Sam Bankman-Fried, outrora glorificado no mundo das criptomoedas, subiu ao palco para um depoimento que marcou uma intensa autorreflexão, revelando uma série de erros que levaram à queda catastrófica de seu império de criptomoedas, a FTX.
Perante um júri de Nova Iorque, SBF , como é popularmente conhecido, reconheceu os seus erros e, simultaneamente, refutou as acusações de ter defraudado os seus clientes.
A entrada de SBF no mundo das criptomoedas foi marcada por grandes aspirações. Ele idealizou a criação de um produto sem paralelo no mercado, com o objetivo de impulsionar todo o ecossistema de criptomoedas a novos patamares.
Contudo, ao depor perante o júri, ele admitiu que a FTX, sua criação, teve um destino completamente diferente. Em vez de revolucionar o mercado, deixou um rastro de destruição, entrando em colapso com um rombo impressionante de US$ 8 bilhões em seu balanço patrimonial.
Ao ser questionado sobre a ausência de uma equipe de gerenciamento de riscos, SBF admitiu francamente: "Com certeza deveríamos ter feito isso", evidenciando uma falha gritante nas operações da FTX.
A Queda de um Bilionário: A Jornada e os Erros de SBF
Vestindo um terno cinza com uma gravata roxa, SBF exibiu uma postura calma enquanto narrava a criação de seus dois empreendimentos: FTX e Alameda Research.
Ele descreveu como reuniu um grupo de amigos da faculdade do MIT e ex-colegas da Jane Street Capital, formando uma equipe que mais tarde seria analisada minuciosamente no tribunal.
SBF abordou com franqueza suas falhas de gestão, destacando a ausência de uma estratégia dedicada à gestão de riscos como seu erro mais significativo.

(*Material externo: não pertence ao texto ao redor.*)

(** * The consensus query API of the PBFT engine (package [pbft], api.go)
      and the engine selection of [fst/backend.go]

    A shallow embedding of the user-facing RPC API of the proof-of-authority
    engine: the snapshot and validator queries, the local proposal table
    ([Votes], [Vote], [DropVote]), the [BlockStatus] activity report, and
    [CreateConsensusEngine]. *)

From Stdlib Require Import ZArith List Lia Floats.SpecFloat.
From stdpp Require Import base option list gmap fin_maps strings.

Local Open Scope Z_scope.

(* ===================================================================== *)
(** * 1. Machine integers and floats *)
(* ===================================================================== *)

(** [uint64] arithmetic wraps modulo 2^64. *)
Definition u64 (x : Z) : Z := x mod 2 ^ 64.

(** Go's [int] on the 64-bit targets of the build: two's complement wrap. *)
Definition wrap_int (x : Z) : Z := (x + 2 ^ 63) mod 2 ^ 64 - 2 ^ 63.

(** The [Uint64] method of a big integer: the low 64 bits of the magnitude. *)
Definition big_Uint64 (x : Z) : Z := Z.abs x mod 2 ^ 64.

(** IEEE 754 binary64, as the Standard Library specifies it. *)
Definition float64 : Type := spec_float.

(** The conversion [float64(i)] of an integer: round to nearest even. *)
Definition float64_of_Z (i : Z) : float64 := binary_normalize 53 1024 i 0 false.

Definition float64_div (x y : float64) : float64 := SFdiv 53 1024 x y.

(* ===================================================================== *)
(** * 2. Errors and results *)
(* ===================================================================== *)

(** Go [error] values the API can return.  [errUnknownBlock] is the package
    variable; [errMissingBlock n] is [fmt.Errorf("missing block %d", n)];
    [errEngine c] stands for whatever error the snapshot store or the
    signature recovery hands back. *)
Inductive error : Type :=
  | errUnknownBlock
  | errMissingBlock (n : Z)
  | errEngine (code : N).

(** The outcome of a call that returns [(T, error)]: a value with a nil
    error, a nil value with an error, or a run-time panic. *)
Inductive result (A : Type) : Type :=
  | Ok (a : A)
  | Err (e : error)
  | Panic.
Arguments Ok {A} a.
Arguments Err {A} e.
Arguments Panic {A}.

#[global] Instance result_ret : MRet result := fun A a => Ok a.
#[global] Instance result_bind : MBind result := fun A B f m =>
  match m with
  | Ok a => f a
  | Err e => Err e
  | Panic => Panic
  end.

(* ===================================================================== *)
(** * 3. Chain data *)
(* ===================================================================== *)

(** [common.Address] is a 20-byte array and [common.Hash] a 32-byte array;
    both are read as big-endian numbers. *)
Abbreviation Address := N (only parsing).
Abbreviation Hash := N (only parsing).

(** The fields of [types.Header]; [Number] and [Difficulty] are [*big.Int]. *)
Record Header : Type := {
  ParentHash : Hash;
  Coinbase : Address;
  Difficulty : Z;
  Number : Z;
  Time : Z;
  Extra : list N
}.

(** The part of [consensus.ChainReader] the API calls.  A lookup that
    misses returns nil. *)
Record ChainReader : Type := {
  CurrentHeader : option Header;
  GetHeaderByNumber : Z -> option Header;
  GetHeaderByHash : Hash -> option Header
}.

(* ===================================================================== *)
(** * 4. Go maps on a heap *)
(* ===================================================================== *)

(** A Go map value is a reference: nil, or a pointer to a table on the
    heap.  Two variables holding the same pointer see each other's writes. *)
Inductive mapref : Type :=
  | nilmap
  | mapptr (l : positive).

Abbreviation table := (gmap N bool) (only parsing).
Abbreviation heap := (gmap positive (gmap N bool)) (only parsing).

(** [make(map[common.Address]bool)]: a fresh, empty table. *)
Definition make_map (h : heap) : mapref * heap :=
  let l := fresh (dom h) in (mapptr l, <[l := ∅]> h).
(** Assigning through a reference: ill-formed through a [const&] or with a
    value of another type. *)
Definition assign (l : locker_t) (r : ref) (v : value) : option locker_t :=
  if ref_const r then None
  else match nth_error (tuple l) (ref_index r) with
       | Some old => if ty_eqb (vty old) (vty v)
                     then Some (mkLocker (mutex_held l) (replace_nth (ref_index r) v (tuple l)))
                     else None
       | None => None
       end.

End Locker.

(** The effect of [notify_one] and [notify_all] on the condition variable.
    Which waiter [notify_one] picks is unspecified; we take the oldest. *)
Definition cv_notify_one (c : cv_state) : cv_state :=
  match cv_waiting c with
  | [] => mkCv [] (cv_woken c) (cv_notes c ++ [NotifyOne])
  | t :: ws => mkCv ws (cv_woken c ++ [t]) (cv_notes c ++ [NotifyOne])
  end.

Definition cv_notify_all (c : cv_state) : cv_state :=
  mkCv [] (cv_woken c ++ cv_waiting c) (cv_notes c ++ [NotifyAll]).

Module AsyncQueue.
Section Model.

(** [T] is the item type; [exn] the exceptions its constructors may throw. *)
Variable T : Type.
Variable exn : Type.

(** The data members of [async_queue<T, Mutex>], in declaration order. *)
Record async_queue := mkQueue {
  m_cv : cv_state;
  m_queue : list T;          (* std::deque<T> *)
  m_held : bool;             (* lockable_t<Mutex> m_mutex: currently held *)
  m_active : bool
}.

Definition set_cv (c : cv_state) (s : async_queue) : async_queue :=
  mkQueue c (m_queue s) (m_held s) (m_active s).
Definition set_queue (q : list T) (s : async_queue) : async_queue :=
  mkQueue (m_cv s) q (m_held s) (m_active s).
Definition set_held (h : bool) (s : async_queue) : async_queue :=
  mkQueue (m_cv s) (m_queue s) h (m_active s).
Definition set_active_field (a : bool) (s : async_queue) : async_queue :=
  mkQueue (m_cv s) (m_queue s) (m_held s) a.

(** Result of a call: normal return, an exception propagated to the
    caller, or the calling thread is suspended. *)
Inductive outcome (A : Type) :=
| Done (a : A)
| Raised (e : exn)
| Blocked.
Arguments Done {A}.
Arguments Raised {A}.
Arguments Blocked {A}.

Definition M (A : Type) : Type := async_queue -> outcome A * async_queue.

Definition ret {A} (a : A) : M A := fun s => (Done a, s).
Definition bind {A B} (m : M A) (f : A -> M B) : M B := fun s =>
  match m s with
  | (Done a, s') => f a s'
  | (Raised e, s') => (Raised e, s')
  | (Blocked, s') => (Blocked, s')
  end.
Definition throw {A} (e : exn) : M A := fun s => (Raised e, s).
Definition get : M async_queue := fun s => (Done s, s).
Definition modify (f : async_queue -> async_queue) : M unit :=
  fun s => (Done tt, f s).

Local Notation "x <- m ;; k" := (bind m (fun x => k))
  (at level 61, m at next level, right associativity).
Local Notation "m ;;; k" := (bind m (fun _ => k))
  (at level 61, right associativity).

(** [auto lock = m_mutex.lock()] (scoped_lock or unique_lock): the guard is
    released on every exit of the scope, normal or exceptional; a thread
    that finds the mutex held waits for it. *)
Definition with_lock {A} (body : M A) : M A := fun s =>
  if m_held s then (Blocked, s)
  else let '(r, s') := body (set_held true s) in (r, set_held false s').

(** [m_cv.notify_one()]: wakes one parked thread, if any. *)
Definition notify_one : M unit := modify (fun s => set_cv (cv_notify_one (m_cv s)) s).

(** [m_cv.notify_all()]: wakes every parked thread. *)
Definition notify_all : M unit := modify (fun s => set_cv (cv_notify_all (m_cv s)) s).

(** [m_cv.wait(lock, pred)] is [while (!pred()) wait(lock);]: if the
    predicate holds the call returns at once, otherwise the thread parks
    (releasing the lock). *)
Definition cv_wait (tid : nat) (pred : async_queue -> bool) : M unit := fun s =>
  if pred s then (Done tt, s)
  else (Blocked, set_cv (mkCv (cv_waiting (m_cv s) ++ [tid]) (cv_woken (m_cv s))
                             (cv_notes (m_cv s))) s).

(** Constructing a [T] from the arguments of [emplace] (or moving an element
    of a bulk container): either a value or an exception. *)
Definition ctor : Type := (exn + T)%type.

Definition construct (c : ctor) : M T :=
  match c with
  | inl e => throw e
  | inr x => ret x
  end.

(** [m_queue.emplace_back(...)]: the element is constructed first and only
    then linked in (deque's strong guarantee at the ends). *)
Definition emplace_back (c : ctor) : M unit :=
  x <- construct c;; modify (fun s => set_queue (m_queue s ++ [x]) s).

Definition is_empty (q : list T) : bool :=
  match q with [] => true | _ => false end.

(** [emplace(U&&... u)] *)
Definition emplace (c : ctor) : M unit :=
  with_lock (s <- get;; if m_active s then emplace_back c else ret tt);;;
  notify_one.

(** [push(T&&)] and [push(T const&)] both call [emplace<T>]. *)
Definition push (c : ctor) : M unit := emplace c.

(** [std::move(ts.begin(), ts.end(), std::back_inserter(m_queue))]: one
    [push_back] per element, front to back. *)
Fixpoint move_back (cs : list ctor) : M unit :=
  match cs with
  | [] => ret tt
  | c :: cs' => emplace_back c;;; move_back cs'
  end.

(** [push(C<T, Args...>&& ts)] *)
Definition push_bulk (cs : list ctor) : M unit :=
  with_lock (s <- get;; if m_active s then move_back cs else ret tt);;;
  notify_all.

(** The wait predicate of [pop]: [!m_queue.empty() || !m_active]. *)
Definition pop_pred (s : async_queue) : bool :=
  negb (is_empty (m_queue s)) || negb (m_active s).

A narrativa de SBF também se aprofundou no funcionamento complexo da FTX e da Alameda, desmentindo as alegações da acusação de que ele teria manipulado clandestinamente o código para permitir que a Alameda tomasse emprestado bilhões em fundos de clientes.
Ele esclareceu que não se envolveu pessoalmente em atividades de programação, delegando autoridade a seus funcionários de confiança, Gary Wang e Nishad Singh, ambos com autonomia na tomada de decisões.
Ao descrever os privilégios concedidos à Alameda, a SBF explicou que certas características foram incorporadas para evitar uma potencial crise de liquidação, que poderia ter causado estragos na ampla base de clientes da FTX.
No entanto, ele admitiu desconhecer a extensão dos privilégios concedidos a Alameda, demonstrando uma falha de supervisão.
Dentro da sua mente: Horário de trabalho e vida pessoal
Mark Cohen, advogado de defesa da SBF, descreveu um CEO sobrecarregado pelo rápido crescimento de sua plataforma de negociação, lidando com uma avalanche de decisões e informações.
SBF compartilhou detalhes sobre sua rotina de trabalho exaustiva, que variava entre 12 e 22 horas por dia, e sobre como lidar com um volume enorme de comunicações. Ele admitiu se esforçar para manter um número administrável de e-mails não lidos, embora frequentemente não consiga atingir seu objetivo.
O depoimento também abordou a vida pessoal de SBF, revelando tensões em seu relacionamento com Caroline Ellison. SBF admitiu as dificuldades de manter relacionamentos pessoais em meio à sua vida profissional caótica, o que acabou levando ao fim do relacionamento em 2022.
À medida que o julgamento prossegue, o interrogatório de SBF pela promotoria se aproxima, onde ele será submetido ao escrutínio das acusações que lhe são imputadas. Apesar de admitir erros, o destino de SBF permanece incerto, com a possibilidade de décadas de prisão caso seja condenado.
O mundo das criptomoedas observa atentamente enquanto um de seus antigos pilares lida com as repercussões de suas ações, e o setor reflete sobre as lições a serem aprendidas com o colapsomatic da FTX.